Tom Rowlands and Ed Simons met at Manchester University in1989, both studying Medieval History. Ed was born in 1970 in south London, his music tastes shaped equally by going to clubs at age 14 and hearing hip hop and rare groove played out by DJs alongside the two principal home stereo loves, The Smiths and New Order. Tom was born in 1971, grew up outside of London in Henley-Upon-Thames and, musically, progressed through the '80's, taking onboard Two Tone, then early electronica like Kraftwerk & Heaven 17 before moving onto the most iconic bands of the decade, Jesus & Mary Chain, My Bloody Valentine and Public Enemy. Tom & Ed moved to Manchester at a time when the city's music led England by the flares. They were inspired during their college years by equal parts Chaucer and "Most Excellent". Tom moonlighted in a band called Ariel, whose eventual legacy was giving Tom & Ed one of their first remixes ("T Baby"), a record that saw the demise of one band and the birth of another.

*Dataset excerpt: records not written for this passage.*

(** * direct_conv: patch accumulation and its hand-derived gradient

    A shallow embedding of the "Direct gradients" cell of
    [direct_conv.ipynb], of the part of numpy it calls, and of the scene
    builder, followed by the properties proved about them.

    Layout:
    - [Num]: the element type of an array and its arithmetic;
    - [result]: Python exceptions as an error monad;
    - [ndarray3], [ndarray2]: shaped arrays, slices, broadcasting, [einsum];
    - the notebook functions, under their own names;
    - [Store]: the same pipeline over a heap of array objects, where
      [+=] is an in-place write;
    - [build_scene] over an abstract random generator;
    - the theorems. *)

From Stdlib Require Import ZArith List Lia Bool PrimFloat Uint63.
From Stdlib Require Import FloatOps SpecFloat QArith Qcanon Ring.
From stdpp Require Import base option list gmap.
(** X21: INTERRUPT_STATUS is write-one-to-clear.  A write of [value]
    leaves in the register the bits that were set and are not set in
    [value], so a write can clear bits and can never set one;
    [pending_interrupts] is reset to 0 exactly when no bit is left, and
    a write of 0xFFFFFFFF always clears the register and the pending
    flag. *)
Theorem mmio_interrupt_write_one_to_clear (d : Mmio.mmio_device) (value : Z) :
  mmio_mapped d = true ->
  exists cur d' new,
    Mmio.pcie_sim_mmio_read32 d Mmio.REG_INTERRUPT_STATUS = Some cur
    /\ Mmio.pcie_sim_mmio_write32 d Mmio.REG_INTERRUPT_STATUS value = Some d'
    /\ mmio_mapped d' = true
    /\ Mmio.pcie_sim_mmio_read32 d' Mmio.REG_INTERRUPT_STATUS = Some new
    /\ 0 <= new < 2 ^ 32
    /\ (forall i, 0 <= i < 32 ->
          Z.testbit new i = Z.testbit cur i && negb (Z.testbit value i))
    /\ Dma.pending_interrupts (Mmio.dev d')
       = (if new =? 0 then 0 else Dma.pending_interrupts (Mmio.dev d))
    /\ Dma.dma_active (Mmio.dev d') = Dma.dma_active (Mmio.dev d)
    /\ Dma.stats (Mmio.dev d') = Dma.stats (Mmio.dev d)
    /\ (value = 4294967295 ->
        new = 0 /\ Dma.pending_interrupts (Mmio.dev d') = 0).
Proof.
  intros Hmap. destruct (mmio_mapped_inv d Hmap) as (mem & Hm & Hlen & Hsz).
  assert (Hin : Mmio.in_bar mem Mmio.REG_INTERRUPT_STATUS = true)
    by (apply in_bar_spec; unfold Mmio.REG_INTERRUPT_STATUS; lia).
  assert (Hr : exists cur, Mmio.readl mem Mmio.REG_INTERRUPT_STATUS = Some cur)
    by (unfold Mmio.readl; rewrite Hin; eexists; reflexivity).
  destruct Hr as (cur & Hr).
  set (new := wrap32 (Z.land cur (Z.lnot value))).
  destruct (writel_defined new mem _ Hin) as (mem' & Hw).
  pose proof (writel_length _ _ _ _ Hw) as Hlen'.
  pose proof (wrap32_range (Z.land cur (Z.lnot value))) as Hnew. fold new in Hnew.
  exists cur.
  exists (Mmio.mk_mmio (if new =? 0
                        then Mmio.set_pending_interrupts (Mmio.dev d) 0
                        else Mmio.dev d) (Some mem') (Mmio.bar0_size d)).
  exists new.
  split.
  { rewrite (mmio_read32_plain _ mem)
      by (rewrite ?Hsz; (assumption || reflexivity || discriminate)).
    exact Hr. }
  split.
  { unfold Mmio.pcie_sim_mmio_write32. rewrite Hm, Hsz.
    change (Mmio.REG_INTERRUPT_STATUS >=? 4096) with false.
    change (Mmio.REG_INTERRUPT_STATUS =? Mmio.REG_CONTROL) with false.
    rewrite Z.eqb_refl, Hr. cbn [mbind option_bind]. fold new.
    rewrite Hw. reflexivity. }
  split; [apply mmio_mapped_intro; [lia | exact Hsz] |].
  split.
  { rewrite (mmio_read32_plain _ mem')
      by (cbn; rewrite ?Hsz; (reflexivity || discriminate)).
    exact (readl_writel_same _ _ _ _ Hw Hnew). }
  split; [exact Hnew |].
  split.
  { intros i Hi. unfold new. rewrite testbit_wrap32 by lia.
    rewrite Z.land_spec, Z.lnot_spec by lia. reflexivity. }
  cbn [Mmio.dev].
  split; [destruct (new =? 0); reflexivity |].
  split; [destruct (new =? 0); reflexivity |].
  split; [destruct (new =? 0); reflexivity |].
  intros ->. assert (E : new = 0) by apply clear_all_bits.
  rewrite E. split; reflexivity.
Qed.
(** A record marked for the console reaches the file only. *)
Lemma info_block_stdout (w : world) (key path msg : string) (n1 n2 : nat) (level : Z) :
  loggers w !! key = Some (both_logger n1 n2 level path) ->
  (level <=? INFO)%Z = true ->
  LoggerLog.info key msg (Some (VAtom (AStr "stdout"))) w
  = (Ok tt,
     World (loggers w) (dirs w)
       (<[path := (default [] (files w !! path)
                   ++ [file_entry (info_record key msg "stdout")])%list]> (files w))
       (stdout w) (next_id w)).
Proof.
  intros Hlg Hlevel. log_unfold.
  fold (info_record key msg "stdout").
  log_steps Hlg Hlevel.
  cbn [stdout_handler h_level info_record r_levelno]. rewrite Hlevel.
  unfold Handler.handle at 1. rewrite stdout_filter_blocks_stdout.
  log_steps Hlg Hlevel.
  cbn [file_handler h_level info_record r_levelno]. rewrite Hlevel.
  fold (file_handler n2 level path). fold (info_record key msg "stdout").
  unfold Handler.handle. rewrite file_filter_passes_stdout.
  unfold Handler.emit, Handler.emit_stream, Handler.write_file.
  cbn [file_handler h_class h_file h_formatter]. log_steps Hlg Hlevel.
  reflexivity.
Qed.
Definition score_item (st : scoring) (item : string * bench_data) : scoring :=
  let '(bench_name, data) := item in
  let bench_score := accuracy (d_refs data) (d_preds data) in
  let bench_refs := sc_refs st ++ d_refs data in
  let bench_preds := sc_preds st ++ d_preds data in
  if negb (Py.isna bench_score) then
    {| sc_results := <[accuracy_key bench_name := bench_score]> (sc_results st);
       sc_scores := sc_scores st ++ [bench_score];
       sc_refs := bench_refs;
       sc_preds := bench_preds |}
  else
    {| sc_results := <[accuracy_key bench_name := zero]> (sc_results st);
       sc_scores := sc_scores st ++ [zero];
       sc_refs := bench_refs;
       sc_preds := bench_preds |}.

(** The [else] branch of [on_evaluate], run by the main process on what
    was gathered. *)
Definition main_results (loss_bench_ranks : list F) (len_data_loader_ranks : list Z)
    (gathered_bench_names : list (list (string * bench_data)))
    : Py.result (gmap string F) :=
  let total_len := fold_left Z.add len_data_loader_ranks 0 in
  if total_len =? 0 then
    Py.Raise (Py.Exn Py.ZeroDivisionError "division by zero")
  else
    let bench_loss := Py.div (Py.sum loss_bench_ranks) (Py.of_int total_len) in
    let results := <[bench_split +:+ "_bench_loss" := bench_loss]> ∅ in
    let combined_bench_names := combine gathered_bench_names in
    let st := fold_left score_item combined_bench_names
                {| sc_results := results; sc_scores := [];
                   sc_refs := []; sc_preds := [] |} in
    let results := <[bench_split +:+ "_bench_average_accuracy"
                       := Py.np_mean (sc_scores st)]> (sc_results st) in
    let results := <[bench_split +:+ "_bench_total_accuracy"
                       := accuracy (sc_refs st) (sc_preds st)]> results in
    Py.Ok results.
(** What one turn of the first loop does. *)
Lemma exact_row_cases (df_b : DataFrame) st (idx_l : nat) (row_l : Row) :
  exact_row df_b st (idx_l, row_l) = st
  ∨ ∃ idx_b row_b,
      (idx_l ∉ matched_l st)
      ∧ df_b !! idx_b = Some row_b ∧ (idx_b ∉ matched_b st)
      ∧ isclose (abs_amt row_b) (abs_amt row_l) 0.01
      ∧ within_5_days row_l (idx_b, row_b)
      ∧ exact_row df_b st (idx_l, row_l)
        = {| matches := matches st ++ [exact_entry idx_b row_b idx_l row_l];
             matched_l := {[ idx_l ]} ∪ matched_l st;
             matched_b := {[ idx_b ]} ∪ matched_b st |}.
Proof.
  unfold exact_row. destruct (decide (idx_l ∈ matched_l st)); [by left|].
  destruct (list_find _ _) as [[k [idx_b row_b]]|] eqn:Hfind; [|by left].
  right. exists idx_b, row_b.
  assert (Hex : ∃ k, list_find (within_5_days row_l)
                       (exact df_b (matched_b st) row_l)
                     = Some (k, (idx_b, row_b))) by eauto.
  apply find_exact in Hex as (? & ? & ? & ? & _). done.
Qed.

(** What one turn of the second loop does. *)
Lemma fee_row_cases (df_b : DataFrame) st (idx_l : nat) (row_l : Row) :
  fee_row df_b st (idx_l, row_l) = st
  ∨ ∃ idx_b row_b,
      (idx_l ∉ matched_l st) ∧ abs_amt row_l > 0
      ∧ df_b !! idx_b = Some row_b ∧ (idx_b ∉ matched_b st)
      ∧ abs_amt row_b < abs_amt row_l ∧ abs_amt row_b > abs_amt row_l * 0.96
      ∧ within_5_days row_l (idx_b, row_b)
      ∧ fee_row df_b st (idx_l, row_l)
        = {| matches := matches st ++ [fee_entry idx_b row_b idx_l row_l];
             matched_l := {[ idx_l ]} ∪ matched_l st;
             matched_b := {[ idx_b ]} ∪ matched_b st |}.
Proof.
  unfold fee_row. destruct (decide (idx_l ∈ matched_l st)); [by left|].
  destruct (decide (abs_amt row_l > 0)); [|by left].
  destruct (list_find _ _) as [[k [idx_b row_b]]|] eqn:Hfind; [|by left].
  right. exists idx_b, row_b.
  assert (Hex : ∃ k, list_find (within_5_days row_l)
                       (fee_candidates df_b (matched_b st) row_l)
                     = Some (k, (idx_b, row_b))) by eauto.
  apply find_fee in Hex as (? & ? & ? & ? & ? & _). done.
Qed.

(** ** The state stays consistent *)

Lemma initial_consistent (df_l df_b : DataFrame) :
  consistent df_l df_b (initial (C:=C)).
Proof.
  split; simpl; try by constructor.
  - intros i. split; [by intros ?%not_elem_of_empty | by intros ?%elem_of_nil].
  - intros i. split; [by intros ?%not_elem_of_empty | by intros ?%elem_of_nil].
Qed.
(** * Teacher / batch CSV import: model of [fast-import.py] and
      [production-import.py], and the properties of their import pipeline.

    Both scripts read the same seven-column CSV file, build teacher, batch
    and batch-teacher records in memory and write them to three PostgreSQL
    tables with [INSERT ... ON CONFLICT DO NOTHING].

    Modelling conventions.
    - A Python [str] is the list of its Unicode code points ([N]).
    - A tuple passed to [executemany] is a record with one field per column.
    - A table is a finite map from its conflict key to the stored row, so
      the UNIQUE constraint of the schema is part of the type.
    - The connection holds the committed store, the store as seen by the
      open transaction, and the log of the calls made on it.
    - A bulk insert raises exactly when one of its records violates a
      store-side constraint; the three constraints are parameters of the
      development.  [commit], [rollback], [close] and the read-only
      verification queries are taken not to raise.
    - [print] calls are left out. *)

From Stdlib Require Import Ascii String.
From stdpp Require Import base option list gmap strings.

Set Default Proof Using "Type".
#[local] Set Warnings "-clear-no-such-hyp".

(** ** Strings *)

Abbreviation char := N.
Abbreviation str := (list N).

(** A string literal of the source. *)
Definition py (s : string) : str :=
  (λ a, N_of_ascii a) <$> list_ascii_of_string s.

(** The character class [0-9] of the regular expression [[^0-9]]. *)
Definition is_0_9 (c : char) : Prop := (48 ≤ c ∧ c ≤ 57)%N.

#[global] Instance is_0_9_dec c : Decision (is_0_9 c).
Proof. unfold is_0_9. apply _. Defined.

(** [re.sub(r'[^0-9]', '', s)] *)
Definition re_sub_non_digits (s : str) : str := filter is_0_9 s.

(** [x or d] on strings: the empty string is falsy. *)
Definition str_or (x d : str) : str :=
  match x with [] => d | _ => x end.

(** Truth value of a string, and of a list. *)
Definition truthy (x : str) : bool :=
  match x with [] => false | _ => true end.

Definition truthy_list {A} (x : list A) : bool :=
  match x with [] => false | _ => true end.

(** [None if teacher_id == 'null' or not teacher_id else teacher_id] *)
Definition clean_id (teacher_id : str) : option str :=
  if bool_decide (teacher_id = py "null") || negb (truthy teacher_id)
  then None else Some teacher_id.

(** ** Records written to the three tables *)

Record TeacherRec := mkTeacher {
  t_teacher_id : option str;
  t_teacher_name : str;
  t_mobile : str;
  t_district : str;
  t_service_type : str;
  t_training_group : str }.

Record BatchRec := mkBatch {
  b_batch_name : str;
  b_district : str;
  b_coordinator_name : str;
  b_service_type : str;
  b_training_group : str }.

Record LinkRec := mkLink {
  l_batch_name : str;
  l_teacher_mobile : str;
  l_teacher_name : str;
  l_district : str }.

#[global] Instance TeacherRec_eq_dec : EqDecision TeacherRec.
Proof. solve_decision. Defined.
#[global] Instance BatchRec_eq_dec : EqDecision BatchRec.
Proof. solve_decision. Defined.
#[global] Instance LinkRec_eq_dec : EqDecision LinkRec.
Proof. solve_decision. Defined.

(** ** The store *)

Record store := mkStore {
  teachers : gmap str TeacherRec;                (* UNIQUE (mobile) *)
  batches : gmap str BatchRec;                   (* UNIQUE (batch_name) *)
  batch_teachers : gmap (str * str) LinkRec }.   (* UNIQUE (batch_name, teacher_mobile) *)

Definition empty_store : store := mkStore ∅ ∅ ∅.

(** [INSERT INTO teachers ... ON CONFLICT (mobile) DO NOTHING], one row *)
Definition insert_teacher (r : TeacherRec) (s : store) : store :=
  match teachers s !! t_mobile r with
  | Some _ => s
  | None => mkStore (<[t_mobile r := r]> (teachers s)) (batches s) (batch_teachers s)
  end.

(** [INSERT INTO batches ... ON CONFLICT (batch_name) DO NOTHING], one row *)
Definition insert_batch (r : BatchRec) (s : store) : store :=
  match batches s !! b_batch_name r with
  | Some _ => s
  | None => mkStore (teachers s) (<[b_batch_name r := r]> (batches s)) (batch_teachers s)
  end.

(** [INSERT INTO batch_teachers ... ON CONFLICT (batch_name, teacher_mobile)
    DO NOTHING], one row *)
Definition insert_link (r : LinkRec) (s : store) : store :=
  match batch_teachers s !! (l_batch_name r, l_teacher_mobile r) with
  | Some _ => s
  | None => mkStore (teachers s) (batches s)
              (<[(l_batch_name r, l_teacher_mobile r) := r]> (batch_teachers s))
  end.

(** The statement is run once per record, in order; the first record that
    violates a constraint raises and leaves the earlier rows of the call in
    the open transaction. *)
Fixpoint bulk_insert {R} (ok : R → bool) (ins : R → store → store)
    (recs : list R) (w : store) : bool * store :=
  match recs with
  | [] => (true, w)
  | r :: rs => if ok r then bulk_insert ok ins rs (ins r w) else (false, w)
  end.

(** ** The connection *)

Inductive event :=
  | ExecTeachers (recs : list TeacherRec)
  | ExecBatches (recs : list BatchRec)
  | ExecLinks (recs : list LinkRec)
  | Commit
  | Rollback
  | Close.

#[global] Instance event_eq_dec : EqDecision event.
Proof. solve_decision. Defined.

Record connection := mkConn {
  committed : store;
  working : store;
  log : list event }.

Definition connect (db : store) : connection := mkConn db db [].

Definition commit (c : connection) : connection :=
  mkConn (working c) (working c) (log c ++ [Commit]).

Definition rollback (c : connection) : connection :=
  mkConn (committed c) (committed c) (log c ++ [Rollback]).

Definition close (c : connection) : connection :=
  mkConn (committed c) (committed c) (log c ++ [Close]).

Inductive exn := ValueError | StopIteration | OSError | DatabaseError.

(** What the body of a row loop does with one row. *)
Inductive row_result (L : Type) :=
  | Skipped                (* [continue] *)
  | Raised (e : exn)
  | Accepted (m : L).
Arguments Skipped {L}.
Arguments Raised {L} e.
Arguments Accepted {L} m.

(** Result of a Python process: exit status, the store it leaves behind,
    the calls it made on the connection. *)
Record exit := mkExit {
  status : Z;
  final_store : store;
  trace : list event }.

(** What the scripts find when they start. *)
Record world := mkWorld {
  reachable : bool;                    (* [psycopg2.connect] succeeds *)
  db : store;                          (* content of the database *)
  csv : option (list (list str)) }.    (* rows of the file, header first;
                                          [None]: the file cannot be opened *)

(** [cursor.executemany(INSERT ..., recs)]: [true] when the call returns,
    [false] when it raises.  [ok] is the constraint of the table, [ins] its
    one-row insert, [ev] the entry written to the log. *)
Definition executemany {R} (ok : R → bool) (ins : R → store → store)
    (ev : list R → event) (recs : list R) (c : connection) : bool * connection :=
  let '(b, w) := bulk_insert ok ins recs (working c) in
  (b, mkConn (committed c) w (log c ++ [ev recs])).

(** [try: cursor.executemany(...); conn.commit()  except: conn.rollback()] *)
Definition try_commit (r : bool * connection) : connection :=
  if r.1 then commit r.2 else rollback r.2.

(** [if recs: cursor.executemany(INSERT ..., recs)] *)
Definition when_nonempty {R} (exec : list R → connection → bool * connection)
    (recs : list R) (c : connection) : bool * connection :=
  if truthy_list recs then exec recs c else (true, c).

(** Three inserting steps in a row without a handler of their own, then
    [conn.commit()]: the first step that raises ends the sequence. *)
Definition in_one_transaction (f1 f2 f3 : connection → bool * connection)
    (c : connection) : option exn * connection :=
  let '(ok1, c1) := f1 c in
  if negb ok1 then (Some DatabaseError, c1) else
  let '(ok2, c2) := f2 c1 in
  if negb ok2 then (Some DatabaseError, c2) else
  let '(ok3, c3) := f3 c2 in
  if negb ok3 then (Some DatabaseError, c3) else
  (None, commit c3).

(** [except Exception: conn.rollback()] around a [try] body. *)
Definition settle (r : option exn * connection) : connection :=
  match r.1 with Some _ => rollback r.2 | None => r.2 end.

(** ** Observations on the log *)

Definition is_exec (e : event) : bool :=
  match e with ExecTeachers _ | ExecBatches _ | ExecLinks _ => true | _ => false end.


(** The record lists handed to each of the three statements, in order. *)
Definition teacher_chunks (l : list event) : list (list TeacherRec) :=
  omap (λ e, match e with ExecTeachers r => Some r | _ => None end) l.

Definition batch_chunks (l : list event) : list (list BatchRec) :=
  omap (λ e, match e with ExecBatches r => Some r | _ => None end) l.

Definition link_chunks (l : list event) : list (list LinkRec) :=
  omap (λ e, match e with ExecLinks r => Some r | _ => None end) l.

(** ** Inserts as data *)

(** One skip-on-conflict insert of one row. *)
Inductive op :=
  | OpTeacher (r : TeacherRec)
  | OpBatch (r : BatchRec)
  | OpLink (r : LinkRec).

Definition apply_op (o : op) (s : store) : store :=
  match o with
  | OpTeacher r => insert_teacher r s
  | OpBatch r => insert_batch r s
  | OpLink r => insert_link r s
  end.

Definition apply_ops (ops : list op) (s : store) : store :=
  foldl (λ s o, apply_op o s) s ops.

(** The conflict key of the row is in its table. *)
Definition has_key (o : op) (s : store) : Prop :=
  match o with
  | OpTeacher r => is_Some (teachers s !! t_mobile r)
  | OpBatch r => is_Some (batches s !! b_batch_name r)
  | OpLink r => is_Some (batch_teachers s !! (l_batch_name r, l_teacher_mobile r))
  end.

(** The open transaction holds nothing. *)
Definition clean (c : connection) : Prop := working c = committed c.

(** From [c] to [c'] the inserts [ops] were added to the open transaction
    and the calls [evs] were logged; nothing was committed. *)
Definition pending (ops : list op) (evs : list event) (c c' : connection) : Prop :=
  committed c' = committed c ∧
  working c' = apply_ops ops (working c) ∧
  log c' = log c ++ evs.

(** From [c] to [c'] the inserts [ops] were committed and the calls [evs]
    were logged; the open transaction of [c'] holds nothing. *)
Definition advances (ops : list op) (evs : list event) (c c' : connection) : Prop :=
  committed c' = apply_ops ops (committed c) ∧
  working c' = committed c' ∧
  log c' = log c ++ evs.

In the early '90's, Tom & Ed started DJing under the name The Dust Brothers which was borrowed (unbeknownst to them, temporarily) from the producers of the Beastie Boys' 'lost' classic album Paul's Boutique. Their first DJ residency was "Naked Under Leather", a deranged club night in a room below a grimy Manchester pub. Their sound at the time was unique enough to force them into the studio (Tom's bedroom) to record tracks to play out because there simply weren't enough about - the blueprint sound was a spine cracking beat and a virtual orchestra of sirens. Their self financed white label, "Song To The Siren", was this sound distilled onto 12 inches of vinyl. After a DJing visit to Naked Under Leather, Andrew Weatherall picked up on the track and signed it to Junior Boy's Own, remixing it under his Sabres Of Paradise guise.

After graduating from Manchester and relocating to London, Tom & Ed became permanent residents at the bar at Weatherall's Sabresonic club night, spending a weekly Friday night in a railway arch under London Bridge station in the company of 500 or so sweat drenched clubbers, a huge bass driven sound system and the world's foremost techno DJs. They repaid their musical debt to the club by playing their first live gig at the back of the hall, a 19 minute pile driver that saw the entire club facing the wrong way trying to make out what was going on. Within a couple of weeks, they headed off to Florida to play their second gig, cementing the mutual respect card that this country and Tom & Ed have had ever since.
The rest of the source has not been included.